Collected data

Lemma afterStore_spec key params fresh fs1 st :
  materializations (trace (afterStore key params fresh fs1 st))
    = materializations (trace st) ++ [params] ∧
  invocations (trace (afterStore key params fresh fs1 st))
    = invocations (trace st) ∧
  fs (afterStore key params fresh fs1 st) = fs1.
Proof.
  destruct (housekeeping_store key params fresh fs1 st) as (Hm&Hi&_).
  split_and!.
  - rewrite Hm. simpl. unfold materializations. by rewrite omap_app.
  - rewrite Hi. simpl. unfold invocations. rewrite omap_app. simpl.
    by rewrite app_nil_r.
  - unfold afterStore. cbn [fs emit]. by rewrite afterPut_fs.
Qed.

Lemma afterStore_entryOf key params fresh fs1 st :
  0 < maxEntries (cache st) →
  bounded (cache st) →
  entryOf key (values (cache (afterStore key params fresh fs1 st)))
    = Some (spread fresh params).
Proof.
  intros Hpos Hb. unfold afterStore. cbn [cache emit].
  by apply afterPut_entryOf.
Qed.

Lemma bounded_lookup key st :
  bounded (cache st) → bounded (cache (afterLookup key st)).
Proof.
  intros Hb. unfold afterLookup.
  assert (bounded (cache (afterGet key
            (emit (Log debug "Attempting to reuse clone for readonly use of '%j'") st))))
    as Hget by (by apply bounded_get).
  case_match; [|done]. by apply bounded_evict.
Qed.

Lemma bounded_store key params fresh fs1 st :
  bounded (cache st) →
  bounded (cache (afterStore key params fresh fs1 st)).
Proof.
  intros Hb. unfold afterStore.
  exact (bounded_put key (spread fresh params)
           (emit (Log debug "Caching project '%j' at '%s'")
              (set_fs fs1 (emit (Materialize params) st))) Hb).
Qed.

Lemma afterLookup_maxEntries key st :
  maxEntries (cache (afterLookup key st)) = maxEntries (cache st).
Proof. by destruct (housekeeping_lookup key st) as (_&_&_&_&_&?&_). Qed.


Section Cacheable.

Variable delegate : Materializer.
Variable cacheKeyForSha : RemoteRepoRef → string.
Variable shaExact : string → bool.

Local Abbreviation serve := (doWithProject delegate cacheKeyForSha shaExact).

Context {T : Type}.
Implicit Types (params : ProjectLoadingParameters) (action : WithLoadedProject T).


Lemma bypass_or_cacheable params :
  bypass shaExact params ∨ cacheable shaExact params.
Proof.
  unfold bypass, cacheable.
  destruct (readOnly params), (shaExact (sha (id params))); auto.
Qed.

(** A call ends in an error only when the delegate or the action does. *)
Lemma error_is_delegates_or_actions params action st e :
  (serve params action st).1 = Throw e →
  (∃ fs0 fs1, delegate params fs0 = (Throw e, fs1) ∧
              invocations (trace (serve params action st).2)
                = invocations (trace st))
  ∨ (∃ p fs0 fs1, action p fs0 = (Throw e, fs1) ∧
                  invocations (trace (serve params action st).2)
                    = invocations (trace st) ++ [p]).
Proof.
  set (key := cacheKeyForSha (id params)).
  destruct (bypass_or_cacheable params) as [Hb|Hc].
  - rewrite doWithProject_bypass, saveAndRunAction_run by done. cbv zeta.
    simpl fs.
    destruct (delegate params (fs st)) as [[p|e'] fs1] eqn:Hclone.
    + match goal with |- context [invoke action p ?s] =>
        destruct (invoke_spec action p s) as (Hr & _ & _ & Hinv & _)
      end.
      rewrite Hr, Hinv. intros Hthrow. right.
      destruct (action p _) as [r fs2] eqn:Hact. simpl in Hthrow. subst r.
      eexists p, _, fs2. split; [exact Hact|].
      f_equal. rewrite registered_trace. simpl.
      unfold invocations. rewrite !omap_app. simpl. by rewrite !app_nil_r.
    + simpl. intros [= ->]. left. eexists _, fs1. split; [exact Hclone|].
      unfold invocations. rewrite !omap_app. simpl. by rewrite !app_nil_r.
  - destruct (entryOf key (values (cache st))) as [entry|] eqn:He;
      [destruct (isValid entry params (fs st)) eqn:Hv|].
    all: try assert (∀ entry', entryOf key (values (cache st)) = Some entry' →
                               isValid entry' params (fs st) = false) as Hstale
           by (intros entry'; rewrite He; intros [= <-]; done).
    + rewrite (doWithProject_hit _ _ _ _ _ _ entry) by done.
      match goal with |- context [invoke action entry ?s] =>
        destruct (invoke_spec action entry s) as (Hr & _ & _ & Hinv & _);
        assert (housekeeping st s) as (_ & Hi0 & _)
      end.
      { eapply housekeeping_trans; [apply housekeeping_log|].
        eapply housekeeping_trans; [apply housekeeping_get|].
        apply housekeeping_log. }
      rewrite Hr, Hinv, Hi0. intros Hthrow. right.
      destruct (action entry _) as [r fs2] eqn:Hact. simpl in Hthrow. subst r.
      by eexists entry, _, fs2.
    + rewrite doWithProject_refill by done. cbv zeta. fold key.
      destruct (housekeeping_lookup key st) as (_ & Hi0 & _).
      destruct (delegate params (fs (afterLookup key st)))
        as [[fresh|e'] fs1] eqn:Hclone.
      * destruct (invoke_spec action fresh
                    (afterStore key params fresh fs1 (afterLookup key st)))
          as (Hr & _ & _ & Hinv & _).
        destruct (afterStore_spec key params fresh fs1 (afterLookup key st))
          as (_ & Hinv' & _).
        rewrite Hr, Hinv, Hinv', Hi0. intros Hthrow. right.
        destruct (action fresh _) as [r fs2] eqn:Hact. simpl in Hthrow. subst r.
        by eexists fresh, _, fs2.
      * simpl. intros [= ->]. left. eexists _, fs1. split; [exact Hclone|].
        unfold invocations. rewrite omap_app. simpl. rewrite app_nil_r.
        exact Hi0.
    + rewrite doWithProject_refill by done. cbv zeta. fold key.
      destruct (housekeeping_lookup key st) as (_ & Hi0 & _).
      destruct (delegate params (fs (afterLookup key st)))
        as [[fresh|e'] fs1] eqn:Hclone.
      * destruct (invoke_spec action fresh
                    (afterStore key params fresh fs1 (afterLookup key st)))
          as (Hr & _ & _ & Hinv & _).
        destruct (afterStore_spec key params fresh fs1 (afterLookup key st))
          as (_ & Hinv' & _).
        rewrite Hr, Hinv, Hinv', Hi0. intros Hthrow. right.
        destruct (action fresh _) as [r fs2] eqn:Hact. simpl in Hthrow. subst r.
        by eexists fresh, _, fs2.
      * simpl. intros [= ->]. left. eexists _, fs1. split; [exact Hclone|].
        unfold invocations. rewrite omap_app. simpl. rewrite app_nil_r.
        exact Hi0.
Qed.

(** What a request logs when the entry it finds fails the validity
    check, whatever made it fail. *)
Lemma stale_entry_log params action st entry :
  cacheable shaExact params →
  entryOf (cacheKeyForSha (id params)) (values (cache st)) = Some entry →
  isValid entry params (fs st) = false →
  logLines (trace (serve params action st).2) =
  logLines (trace st)
  ++ ["Attempting to reuse clone for readonly use of '%j'";
      "Evicting project '%j' from cache"]
  ++ match delegate params (fs st) with
     | (Ok _, _) => ["Caching project '%j' at '%s'";
                     "About to invoke action. Cache stats: %j"]
     | (Throw _, _) => []
     end.
Proof.
  intros Hc He Hv.
  rewrite doWithProject_refill; [|done|].
  2:{ intros entry'. rewrite He. by intros [= <-]. }
  cbv zeta. set (key := cacheKeyForSha (id params)) in *.
  rewrite afterLookup_fs.
  assert (logLines (trace (afterLookup key st))
          = logLines (trace st)
            ++ ["Attempting to reuse clone for readonly use of '%j'";
                "Evicting project '%j' from cache"]) as Hlook.
  { unfold afterLookup. rewrite He. rewrite afterEvict_trace.
    cbn [trace emit]. rewrite afterGet_trace. cbn [trace emit].
    rewrite !logLines_app. simpl. by rewrite <- app_assoc. }
  destruct (delegate params (fs st)) as [[fresh|e] fs1].
  - unfold invoke. destruct (action fresh _) as [r fs2]. cbn [snd trace emit set_fs].
    unfold afterStore. cbn [trace emit]. rewrite afterPut_trace. cbn [trace emit set_fs].
    rewrite !logLines_app, Hlook. simpl. rewrite !app_nil_r.
    by rewrite <- !app_assoc.
  - cbn [snd trace emit set_fs]. rewrite logLines_app, Hlook. simpl.
    by rewrite !app_nil_r.
Qed.
Lemma constrain_proposal_effect (balances : gmap string Q) (done : list Proposal)
      (p : Proposal) :
  nonnegative balances -> well_formed p -> funded balances p ->
  exists balances' p',
    constrain_proposal exchange buy_fee_percent (balances, done) p
    = Ok (balances', done ++ [p'])
    /\ nonnegative balances'
    /\ (forall t, is_Some (balances' !! t) <-> is_Some (balances !! t))
    /\ shrunk p p'
    /\ forall t b, balances !! t = Some b ->
         exists b', balances' !! t = Some b'
                    /\ (b' + committed buy_fee_percent t (p, p') <= b)%Q.
Proof.
  intros Hnn (Hsell & Hbuy & Hprice) [[b Hb] [q0 Hq0]].
  unfold constrain_proposal. cbv zeta. rewrite (getitem_Some _ _ _ Hb). rsimpl.
  set (bt := base (market p)) in *. set (qt := quote (market p)) in *.
  set (fee := buy_fee_percent bt qt (PriceSize.size (buy p)) (PriceSize.price (buy p))).
  pose proof (fee_nonneg bt qt (PriceSize.size (buy p)) (PriceSize.price (buy p)))
    as Hfee. fold fee in Hfee.
  pose proof (Hnn _ _ Hb) as Hb0.
  set (sell_raw := if Qlt_bool b (PriceSize.size (sell p)) then b
                   else PriceSize.size (sell p)).
  assert (Hraw : (0 <= sell_raw)%Q /\ (sell_raw <= b)%Q
                 /\ (sell_raw <= PriceSize.size (sell p))%Q).
  { unfold sell_raw. destruct (Qlt_bool b (PriceSize.size (sell p))) eqn:E.
    - apply Qlt_bool_iff in E. repeat split; lra.
    - apply Qlt_bool_false_iff in E. repeat split; lra. }
  destruct (quantize_down (market p) sell_raw (proj1 Hraw)) as [Hs0 Hs1].
  set (sell_size := quantize_order_amount exchange (market p) sell_raw) in *.
  set (balances1 := <[bt := (b - sell_size)%Q]> balances).
  assert (Hq : exists q, balances1 !! qt = Some q /\ (0 <= q)%Q
                 /\ q = if decide (bt = qt) then (b - sell_size)%Q else q0).
  { unfold balances1. destruct (decide (bt = qt)) as [Heq|Hne].
    - rewrite <- Heq, lookup_insert_eq. eexists. split; [reflexivity|].
      split; [lra|reflexivity].
    - rewrite lookup_insert_ne by exact Hne. exists q0. split; [exact Hq0|].
      split; [exact (Hnn _ _ Hq0)|reflexivity]. }
  destruct Hq as (q & Hq & Hq_nn & Hq_eq).
  fold sell_raw. fold sell_size. fold balances1.
  rewrite (getitem_Some _ _ _ Hq). rsimpl.
  set (quote_raw := (PriceSize.size (buy p) * PriceSize.price (buy p))%Q).
  assert (Hqr : (0 <= quote_raw)%Q) by (unfold quote_raw; nra).
  set (quote_size := if Qlt_bool q quote_raw then q else quote_raw).
  assert (Hqs : (0 <= quote_size)%Q /\ (quote_size <= q)%Q /\ (quote_size <= quote_raw)%Q).
  { unfold quote_size. destruct (Qlt_bool q quote_raw) eqn:E.
    - apply Qlt_bool_iff in E. repeat split; lra.
    - apply Qlt_bool_false_iff in E. repeat split; lra. }
  set (d := (PriceSize.price (buy p) * (1 + fee))%Q).
  assert (Hd : (0 < d)%Q) by (unfold d; nra).
  assert (Hd0 : ~ (d == 0)%Q) by (intros H0; rewrite H0 in Hd; apply (Qlt_irrefl 0), Hd).
  rewrite div_nonzero by exact Hd0. rsimpl.
  assert (Hbr : (0 <= quote_size / d)%Q).
  { apply Qle_shift_div_l; [exact Hd|]. lra. }
  destruct (quantize_down (market p) (quote_size / d)%Q Hbr) as [Hb0' Hb1].
  set (buy_size := quantize_order_amount exchange (market p) (quote_size / d)%Q) in *.
  assert (Hcost : (buy_size * d <= quote_size)%Q).
  { assert (Hm : (buy_size * d <= quote_size / d * d)%Q)
      by (apply Qmult_le_compat_r; [exact Hb1|lra]).
    assert (He : (quote_size / d * d == quote_size)%Q) by (field; exact Hd0).
    rewrite He in Hm. exact Hm. }
  assert (Hle : (buy_size <= PriceSize.size (buy p))%Q).
  { assert (H1 : (buy_size * d <= PriceSize.size (buy p) * d)%Q).
    { eapply Qle_trans; [exact Hcost|]. eapply Qle_trans; [apply Hqs|].
      assert (Hx : (0 <= PriceSize.size (buy p) * PriceSize.price (buy p) * fee)%Q)
        by (apply Qmult_le_0_compat; [apply Qmult_le_0_compat; lra|exact Hfee]).
      unfold quote_raw, d. lra. }
    apply Qmult_lt_0_le_reg_r in H1; assumption. }
  eexists _, (set_sizes p buy_size sell_size). split; [reflexivity|].
  split; [|split; [|split]].
  - intros t v Hv. destruct (decide (qt = t)) as [<-|Hne].
    + rewrite lookup_insert_eq in Hv. injection Hv as <-. lra.
    + rewrite lookup_insert_ne in Hv by exact Hne. unfold balances1 in Hv.
      destruct (decide (bt = t)) as [<-|Hne'].
      * rewrite lookup_insert_eq in Hv. injection Hv as <-. lra.
      * rewrite lookup_insert_ne in Hv by exact Hne'. exact (Hnn _ _ Hv).
  - intros t. unfold balances1. rewrite !lookup_insert_is_Some.
    split.
    + intros [<-|[_ [<-|[_ H]]]]; eauto.
    + intros H. destruct (decide (qt = t)); [left; assumption|right].
      split; [assumption|]. destruct (decide (bt = t)); [left; assumption|right].
      split; assumption.
  - unfold shrunk, set_sizes. cbn [market buy sell PriceSize.price PriceSize.size].
    repeat split; try assumption; lra.
  - intros t v Hv. unfold committed, set_sizes.
    cbn [market buy sell PriceSize.price PriceSize.size]. fold bt qt fee.
    assert (Hcost' : (buy_size * PriceSize.price (buy p) * (1 + fee) <= quote_size)%Q)
      by (unfold d in Hcost; lra).
    destruct (decide (qt = t)) as [<-|Hne].
    + rewrite lookup_insert_eq, String.eqb_refl. eexists. split; [reflexivity|].
      destruct (String.eqb_spec bt qt) as [Heq|Hneq].
      * rewrite decide_True in Hq_eq by exact Heq. rewrite <- Heq in Hv.
        assert (v = b) by congruence. subst v q. lra.
      * rewrite decide_False in Hq_eq by exact Hneq.
        assert (v = q0) by congruence. subst v q. lra.
    + rewrite lookup_insert_ne by exact Hne. unfold balances1.
      destruct (String.eqb_spec qt t) as [|_]; [contradiction|].
      destruct (decide (bt = t)) as [<-|Hne'].
      * rewrite lookup_insert_eq, String.eqb_refl. eexists. split; [reflexivity|].
        assert (v = b) by congruence. subst v. lra.
      * rewrite lookup_insert_ne by exact Hne'.
        destruct (String.eqb_spec bt t) as [|_]; [contradiction|].
        exists v. split; [exact Hv|lra].
Qed.
(** An analysis throws only when the text is empty or when the loop
    over the chunks throws. *)
Lemma analyse_threw apiKey body (w w' : World) (t : Thrown) :
  Process.analyse apiKey body w = (Threw t, w') ->
  Process.documentText body = []
  \/ Process.customTableOfContents body = None
     /\ exists total chunks w0,
          Process.analyze_from apiKey (Process.selectedModel body)
            (Process.body_documentId body) total 0 chunks [] w0
          = (Threw t, w').
Proof.
  intros Hrun. unfold Process.analyse in Hrun. cbv zeta in Hrun.
  apply bind_threw in Hrun as [E|([] & w1 & _ & Hrun)]; [done|].
  apply bind_threw in Hrun as [E|([] & w2 & _ & Hrun)].
  { destruct (_ || _); [|done].
    pose proof (metadata_returns (Process.body_documentId body)
                  (Process.body_pdfTitle body) (Process.body_pdfAuthor body)
                  w1) as Hm.
    by rewrite E in Hm. }
  destruct (Process.documentText body) as [|c text] eqn:Htext; [by left|].
  right. cbn [truthy negb] in Hrun.
  apply bind_threw in Hrun as [E|([] & w3 & _ & Hrun)]; [done|].
  apply bind_threw in Hrun as [E|([] & w4 & _ & Hrun)]; [done|].
  apply bind_threw in Hrun as [E|(modelInfo & w5 & _ & Hrun)].
  { by rewrite model_lookup_returns in E. }
  apply bind_threw in Hrun as [E|([] & w6 & _ & Hrun)]; [done|].
  apply bind_threw in Hrun as [E|(toc & w7 & _ & Hrun)].
  - destruct (Process.customTableOfContents body) as [custom|].
    + apply bind_threw in E as [E|([] & w7 & _ & E)]; done.
    + split; [done|].
      apply bind_threw in E as [E|([] & w7 & _ & E)]; [done|].
      by eexists _, _, _.
  - exfalso.
    apply bind_threw in Hrun as [E|([] & w8 & _ & Hrun)]; [done|].
    apply bind_threw in Hrun as [E|([] & w9 & _ & Hrun)]; [done|].
    apply bind_threw in Hrun as [E|([] & w10 & _ & Hrun)]; [done|].
    apply bind_threw in Hrun as [E|(time & w11 & _ & Hrun)]; [done|].
    apply bind_threw in Hrun as [E|([] & w12 & _ & Hrun)]; [done|].
    apply bind_threw in Hrun as [E|([] & w13 & _ & Hrun)]; done.
Qed.

End ProcessStructure.

Section ProcessRoute.

Context `{Env}.

Local Abbreviation any := (fun _ : Z => True).

Lemma present_update id fields :
  Forall any (progress_of_fields fields) ->
  frames same_documents_present (db_update id fields).
Proof. intros _. apply present_db_update. Qed.

Lemma present_analyse apiKey body :
  frames same_documents_present (Process.analyse apiKey body).
Proof.
  apply (stable_analyse_with same_documents_present any present_refl
           present_trans present_update); try done.
  intros _ total chunks.
  apply (stable_analyze_from same_documents_present any present_refl
           present_trans present_update present_delay present_fetch).
Qed.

TASK TO COMPLETE:
The lines sought are those in the data above that include the string "when"; copy each one.

YOUR SOLUTION:
(** A call ends in an error only when the delegate or the action does. *)
(** What a request logs when the entry it finds fails the validity
(** An analysis throws only when the text is empty or when the loop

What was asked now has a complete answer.